27 de enero 2020
Las crónicas sobre la detención y deportación de migrantes centroamericanos en la frontera entre Guatemala y Chiapas, que aparecen en El Faro, documentan una guerra. Carlos Martínez y otros reporteros de esa publicación salvadoreña hablan de “emboscadas”, “engaños” y “capturas” de la Guardia Nacional, la Policía Federal y los agentes migratorios mexicanos contra miles de miembros de las caravanas.
Según esas notas, decenas de hondureños fueron subidos a autobuses con la promesa de ser llevados a estaciones migratorias, en Chiapas, donde serían procesadas sus solicitudes de internación, pero fueron devueltos a Guatemala. Las historias de los engañados recuerdan las de los náufragos que llegan a las costas de Cuba, Haití o República Dominicana, engañados por lancheros que les aseguran conducirlos a Miami.
También hablan los periodistas de El Faro de niños y jóvenes que son pescados en el río Suchiate por soldados de la Guardia Nacional y que terminan detenidos por horas del lado de Tapachula. Y de otros, los menos, que logran escapar al lado mexicano y que son sometidos a persecuciones que en poco o nada difieren de las de los rangers texanos. En esa extraña guerra, los desarmados quieren llegar a México pacíficamente y los armados tienen como objetivo deportarlos.
Las escenas de la Guardia Nacional, con sus escudos y gases lacrimógenos, reduciendo a migrantes que intentan avanzar por un puente hacia territorio chiapaneco, han dado la vuelta al mundo. Muchos se preguntan, con razón, cómo es posible que a estas alturas, con la larga experiencia en conflictos migratorios en la zona, los Gobiernos de México y Guatemala no hayan diseñado un protocolo más humanitario para esos éxodos masivos.
Ignoremos por ahora las voces oficiales que, por estos días, vuelven con la tesis de que las caravanas están organizadas por agentes subversivos hondureños o guatemaltecos, como en los tiempos de Enrique Peña Nieto. O las insólitas declaraciones del padre Alejandro Solalinde, el mismo que reclamaba al Gobierno anterior una política de asilo y puertas abiertas, asegurando que lo prioritario es México y que en las caravanas vienen “jóvenes maleados, diseñados, desde que son pequeños, para matar”.
Pero el cierre de la frontera sur y la criminalización de los migrantes no es, ante todo, un asunto de declaraciones: es un dispositivo de control migratorio, que se ha activado a plenitud, violando derechos humanos. Las imágenes, crónicas y entrevistas de los migrantes con los medios dejan claro que los miembros de las caravanas, en su mayoría, no intentan entrar por la fuerza.

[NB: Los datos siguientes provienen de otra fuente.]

(** C5, as the code has it.  With a connected session and a non-blank
    input, when the first two attempts of [sendChatMessage] fail and the
    third is answered, the flow ends in [Delivered] after exactly three
    requests; when all three fail, it ends in [GaveUp] after exactly three
    requests.  Every failed attempt appends its own connectivity apology,
    so the give-up apology comes after three of them: the handler itself
    appends exactly one. *)
Theorem submit_retries (w : world) t1 r1 t2 r2 t3 r3 rest :
  renderable w ->
  List.length (trim Util.plain (input_value (page w))) <> 0 ->
  truthy (chat_id (st w)) = true ->
  net w = (t1, r1) :: (t2, r2) :: (t3, r3) :: rest ->
  send_fails r1 = true -> send_fails r2 = true ->
  let u := trim Util.plain (input_value (page w)) in
  let attempt := send_request w u in
  (forall m id data,
      delivered r3 = Some (m, id, data) ->
      exists w',
        on_submit w = (Val Delivered, w')
        /\ requests w' = requests w ++ [attempt; attempt; attempt]
        /\ chatMessages (st w')
           = chatMessages (st w)
             ++ [user_msg u; send_apology; send_apology; bot_msg (Some (JStr m))])
  /\ (send_fails r3 = true ->
      exists w',
        on_submit w = (Val GaveUp, w')
        /\ requests w' = requests w ++ [attempt; attempt; attempt]
        /\ chatMessages (st w')
           = chatMessages (st w)
             ++ [user_msg u; send_apology; send_apology; send_apology; send_giveup]).
Proof.
  intros Hr Hne Hid Hnet H1 H2 u attempt. split.
  - intros m id data H3. exact (submit_third_delivers Hr Hne Hid Hnet H1 H2 H3).
  - intros H3. exact (three_failures_give_up Hr Hne Hid Hnet H1 H2 H3).
Qed.

Lemma submit_retries_witness :
  exists w',
    on_submit Scenario.unreachable = (Val GaveUp, w')
    /\ List.length (requests w') = 3
    /\ List.length (chatMessages (st w')) = 5.
Proof.
  destruct (@submit_retries Scenario.unreachable 1%Z NetworkError 2%Z NetworkError
                            3%Z NetworkError [])
    as [_ H]; try reflexivity; [vm_compute; discriminate|].
  destruct (H eq_refl) as (w' & E & Hq & Hm).
  exists w'. split; [exact E|]. split; [now rewrite Hq | now rewrite Hm].
Defined.

(** C5, as stated, fails: when the backend cannot be reached the flow
    gives up after three attempts, and the message list has received the
    user message and four bot messages, not the user message and one
    apology. *)
Lemma gave_up_with_four_bot_messages :
  ~ (forall (w : world) t1 t2 t3 rest,
        renderable w ->
        List.length (trim Util.plain (input_value (page w))) <> 0 ->
        truthy (chat_id (st w)) = true ->
        net w = (t1, NetworkError) :: (t2, NetworkError) :: (t3, NetworkError) :: rest ->
        exists w' apology,
          on_submit w = (Val GaveUp, w')
          /\ chatMessages (st w')
             = chatMessages (st w)
               ++ [user_msg (trim Util.plain (input_value (page w))); apology]).
Proof.
  intros H.
  assert (Hne : List.length (trim Util.plain (input_value (page Scenario.unreachable))) <> 0)
    by (vm_compute; discriminate).
  destruct (H Scenario.unreachable 1%Z 2%Z 3%Z [] eq_refl Hne eq_refl eq_refl)
    as (w' & apology & E & Hm).
  destruct (@three_failures_give_up Scenario.unreachable 1%Z NetworkError 2%Z NetworkError
                             3%Z NetworkError [] eq_refl Hne eq_refl eq_refl
                             eq_refl eq_refl eq_refl)
    as (w1 & E1 & _ & Hm1).
  rewrite E in E1. inversion E1; subst w1. rewrite Hm in Hm1.
  apply app_inv_head in Hm1. discriminate.
Qed.

(** ** The session store *)

Lemma json_induction (P : json -> Prop) :
  P JNull -> (forall b, P (JBool b)) -> (forall n, P (JNum n)) ->
  (forall t, P (JStr t)) ->
  (forall l, Forall P l -> P (JArr l)) ->
  (forall fields, Forall (fun kv => P (snd kv)) fields -> P (JObj fields)) ->
  forall j, P j.
Proof.
  intros HN HB Hn HS HA HO. fix IH 1. intros [| b | n | t | l | fields].
  - exact HN.
  - apply HB.
  - apply Hn.
  - apply HS.
  - apply HA. induction l as [|x l IHl]; constructor; [apply IH | exact IHl].
  - apply HO. induction fields as [|[k v] fields IHf]; constructor; [apply IH | exact IHf].
Qed.

(** What [JSON.stringify] writes as it is comes back as it was. *)
Lemma written_exact (j : json) : exact j = true -> written j = j.
Proof.
  induction j as [| b | n | t | l IHl | fields IHf] using json_induction; intros H;
    try reflexivity.
  - destruct n as [z| |b]; [reflexivity | discriminate H | discriminate H].
  - cbn [written exact] in *. f_equal.
    induction IHl as [|x l Hx _ IH]; [reflexivity|].
    cbn [forallb map] in *. apply andb_prop in H. destruct H as [H1 H2].
    rewrite (Hx H1), (IH H2). reflexivity.
  - cbn [written exact] in *. f_equal.
    induction IHf as [|[k v] fields Hv _ IH]; [reflexivity|].
    cbn [forallb map snd] in *. apply andb_prop in H. destruct H as [H1 H2].
    rewrite (Hv H1), (IH H2). reflexivity.
Qed.

(** What is read back is a value that is written as it is. *)
Lemma exact_written (j : json) : exact (written j) = true.
Proof.
  induction j as [| b | n | t | l IHl | fields IHf] using json_induction;
    try reflexivity.
  - destruct n as [z| |b]; reflexivity.
  - cbn [written exact]. induction IHl as [|x l Hx _ IH]; [reflexivity|].
    cbn [forallb map]. now rewrite Hx, IH.
  - cbn [written exact]. induction IHf as [|[k v] fields Hv _ IH]; [reflexivity|].
    cbn [forallb map snd] in *. now rewrite Hv, IH.
Qed.

Lemma written_twice (j : json) : written (written j) = written j.
Proof. apply written_exact, exact_written. Qed.

Lemma written_msg_exact (msg : message) :
  exact_val (msg_text msg) = true -> written_msg msg = msg.
Proof.
  destruct msg as [sd [j|]]; unfold written_msg; cbn; intros H; [|reflexivity].
  now rewrite (written_exact j H).
Qed.

Lemma written_msgs_exact (l : list message) :
  forallb (fun m => exact_val (msg_text m)) l = true -> map written_msg l = l.
Proof.
  induction l as [|x l IH]; cbn [forallb map]; intros H; [reflexivity|].
  apply andb_prop in H. destruct H as [H1 H2].
  now rewrite (written_msg_exact x H1), (IH H2).
Qed.

Lemma written_msgs_twice (l : list message) :
  map written_msg (map written_msg l) = map written_msg l.
Proof.
  rewrite map_map. apply map_ext. intros [sd [j|]]; unfold written_msg; cbn; [|reflexivity].
  now rewrite written_twice.
Qed.

(** The round trip through the storage, when every value of the session
    is written as it is. *)
Lemma assign_parsed_exact (s m : state) :
  exact_state s = true ->
  (chat_id s = undefined -> chat_id m = undefined) ->
  (asked_info s = undefined -> asked_info m = undefined) ->
  (data_var s = undefined -> data_var m = undefined) ->
  (final_message s = undefined -> final_message m = undefined) ->
  assign m (parsed (stringify s)) = s.
Proof.
  destruct s as [c a d cs pa fm ms bt ws ft].
  unfold exact_state, assign, parsed, stringify, undefined. cbn.
  intros H Hc Ha Hd Hf.
  apply andb_prop in H. destruct H as [H Hm].
  apply andb_prop in H. destruct H as [H Hfm].
  apply andb_prop in H. destruct H as [H Hdv].
  apply andb_prop in H. destruct H as [Hci Hai].
  rewrite (written_msgs_exact ms Hm).
  assert (K : forall (v cur : jsval),
             exact_val v = true -> (v = None -> cur = None) ->
             keep_val (option_map written v) cur = v).
  { intros [j|] cur He Hu; cbn; [now rewrite (written_exact j He) | now apply Hu]. }
  rewrite (K c _ Hci Hc), (K a _ Hai Ha), (K d _ Hdv Hd), (K fm _ Hfm Hf).
  reflexivity.
Qed.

Pero aun si hubiera alguna manifestación de violencia, los acuerdos internacionales, de los que México es firmante, establecen que la otorgación de refugio es un derecho inalienable. El Pacto Mundial para la Migración Segura, Ordenada y Regular, que México, a diferencia de Estados Unidos, ha impulsado en los últimos años, en reuniones en Puerto Vallarta y Marrakech, sostiene que el refugio debe predominar sobre la deportación.
Lo que hemos visto en los últimos días es que, con la intervención de la Guardia Nacional, la política migratoria mexicana se asemeja cada vez más a la de Estados Unidos. Su eje comienza a ser la deportación forzosa y no la apuesta por la prevención a través del desarrollo regional y fronterizo, la colaboración bilateral con Guatemala o la concesión de asilo, como se decía hace un año.
El caso de la regresión autoritaria de la política migratoria mexicana es muy revelador de lo poco que valen las palabras en el discurso político. No basta con repetir y repetir que se produjo un “cambio de régimen”, cuando en un aspecto tan sensible como la migración, se pasa, en el lapso de un año, de una oferta de fronteras abiertas, a otra de relativa aplicación del derecho de asilo, y a otra más, de deportación masiva y violenta de miles de refugiados centroamericanos.
* Artículo publicado en el diario La Razón de México.